Faut-il en déduire que Miraut, en cela, partageait les préjugés paysans et bourgeois, lesquels prétendent que la sueur puissante transsudée par la gent porte-bottes et, selon les uns, très chère parce que rare, selon les autres trop abondante et généreuse, éloigne irréductiblement de ces honnêtes fonctionnaires tous les êtres à narine délicate ?
Je ne le pense pas. En odeurs, de même qu'en goûts et en couleurs, tout est relatif, et Miraut avait sur ces notions diverses des idées particulières, originales et fort différentes de celles des hommes.
Je croirai plutôt que la façon bizarre, grotesque, carnavalesque dont ces êtres se vêtaient choquait son goût très sain de naturel et de simplicité.
Donc Miraut se méfiait des gendarmes et des gardes ; mais pour lui, chien, inaccessible aux stupides conventions humaines et dégagé des contraintes sociales, se méfier, c'était ne point se faire mettre la main au collier et non pas ne point se faire voir.
Il était d'ailleurs profondément convaincu que son maître, la veille au soir, avait accompli un abus de pouvoir odieux en l'empêchant, après une si longue inaction, de poursuivre une chasse si vigoureusement commencée. Un certain esprit de rancune l'animait ; des idées de vengeance se présentaient et il balançait sans doute entre l'envie de repartir à la première occasion et la résolution de ne rechasser jamais, même lorsqu'il y serait invité de façon très pressante.
C'était compter sans le temps, l'instinct, l'habitude et le désir s'exaspérant par la contrainte.
Tous les matins maintenant, on le laissait à la paille jusqu'au repas de midi, en suite de quoi il lui était permis de prendre place à la cuisine ou au poêle et même d'accompagner Lisée lorsqu'il allait au village.
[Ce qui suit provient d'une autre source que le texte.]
Lemma cached_snapshot_is_trustworthy_witness :
  (snapshot_prefix_is_current x (Inst cached) (VInt 0) (with_db tampered_db captured_pair.2)).1 = Ok false ∧
  ∃ current, snapshot_prefix_is_current x (Inst cached) (VInt 0) (with_db tampered_db captured_pair.2) =
               (Ok current, with_db tampered_db captured_pair.2) ∧
    (current = true →
     events_of_rows x tampered_db (List.filter (in_prefix cached) (execution_events x tampered_db)) = Ok (sn_events cached)) ∧
    (rtc step captured_pair.2 (with_db tampered_db captured_pair.2) → current = true).
Proof.
  split; [evaluate|].
  apply (cached_snapshot_is_trustworthy x (VInt 100) (VInt 100000) written cached 0 captured_pair.2
           (with_db tampered_db captured_pair.2)).
  - vm_compute. eexists. reflexivity.
  - reflexivity.
  - vm_compute. reflexivity.
  - apply rtc_once. exact (ds_write captured_pair.2 _ _ tampering).
  - reflexivity.
Defined.

(** *** A padded call id

    The receipt index strips the call id of an event, the record of a lookup
    compares it exactly: once an event with a padded call id is appended, which
    the journal accepts, every lookup of the call is refused. *)

Definition padded_payload : list (pystr * frozen) :=
  [(u "call_id", FStr (u " call-1 ")); (u "tool_name", FStr (u "shell"))].

Definition padded : JournalAppendRequest := req "e9" "tool_call" padded_payload.

Lemma padded_storable : storable padded.
Proof. storable. Qed.

Example padded_receipt_blocks_lookup :
  (append x (Inst padded) written).1 = Ok (mkAppendResult (mkEvent padded 4) (cursor_of (mkEvent padded 4)) false) ∧
  (lookup_tool_execution_receipts x (Inst (att "attempt-1")) (VStr (u "call-1")) (append x (Inst padded) written).2).1
  = Err ModelValidationError.
Proof. split; evaluate. Qed.

(** *** Two workers and one database *)

Definition begin_pool : worker_pool := mkWorkers fresh_store [] [].

Definition claim_lease : ProviderRequestLease := RequestDemo.started 0 "claim".

Lemma claim_object : lease_object claim_lease.
Proof.
  split; [|apply printableb_ok; evaluate].
  exists (mkArgs (Inst (RequestDemo.subj 0)) (VStr (RequestDemo.sha 99)) (Inst STARTED) (VInt 1) (VBool false) (VBool false)
            (VStr []) (Inst (RequestDemo.op "claim")) (Val VNone) VNone (Val VNone) (Val VNone)).
  split; [split; exact I|evaluate].
Qed.

(** Both workers find the request free, the second one is too late; the answer
    of the first one is lost. *)
Definition race_acts : list act :=
  [Do (CBindExecution (VStr x)); Begin RequestDemo.claim; Begin RequestDemo.claim;
   PortCall x 0; PortCall x 1; PortCall x 0; PortCall x 1].

Definition raced : worker_pool := foldl (λ w a, act_all a w) begin_pool race_acts.

Lemma claim_object_like l : l = claim_lease → lease_object l.
Proof. intros ->. apply claim_object. Qed.

Lemma raced_reachable : workers_reachable raced.
Proof.
  unfold raced, race_acts. cbn [foldl].
  repeat (apply act_all_reachable; [vm_compute; first [exact I | apply claim_object_like; evaluate]|]).
  exists ∅, []. apply rtc_refl.
Qed.

Lemma sqlite_leases_refine_store_witness :
  wp_log raced = [(0, claim_lease)] ∧
  ∃ p, pool_reachable p ∧ leases_of (durable p) (st_db (wp_store raced)) ∧
       threads p = wp_threads raced ∧ RequestCoordinator.log p = wp_log raced.
Proof.
  split; [evaluate|]. exact (proj1 (sqlite_leases_refine_store raced raced_reachable)).
Defined.

Definition outcome_of (w : worker_pool) (i : nat) : option (R ProviderRequestLease) :=
  match wp_threads w !! i with Some (mkThread _ (Done r)) => Some r | _ => None end.

Lemma sqlite_one_claim_per_request_witness :
  outcome_of raced 1 = Some (Err ProviderRequestLeaseConflict) ∧
  (∀ j l', wp_threads raced !! j = Some (mkThread RequestDemo.claim (Done (Ok l'))) →
           subject claim_lease = subject l' → 0 = j).
Proof.
  split; [evaluate|]. intros j l' Hj Hs.
  apply (sqlite_one_claim_per_request raced 0 j RequestDemo.claim RequestDemo.claim claim_lease l' raced_reachable
    eq_refl eq_refl); [vm_compute; reflexivity|exact Hj|exact Hs].
Defined.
On n'eut pas à se plaindre de sa conduite et, durant quinze jours, il ne tenta pas une seule fois de filer par l'ouverture de la haie du grand clos afin de prendre le sentier du bois.
Comment la chose advint-elle ? Fut-ce la Guélotte qui négligea un jour, en rentrant les vaches, de pousser le verrou de la remise ? Fut-ce Lisée qui oublia de refermer la porte ? Toujours est-il qu'un matin, sur la paille où il se livrait à ses pensers, a ses rêves ou même à quelque somnolence parfaitement vide. Miraut sentit tout à coup sur son nez un courant d'air printanier qui le changeait notoirement de l'odeur de poussière et de renfermé qu'il respirait dans sa prison.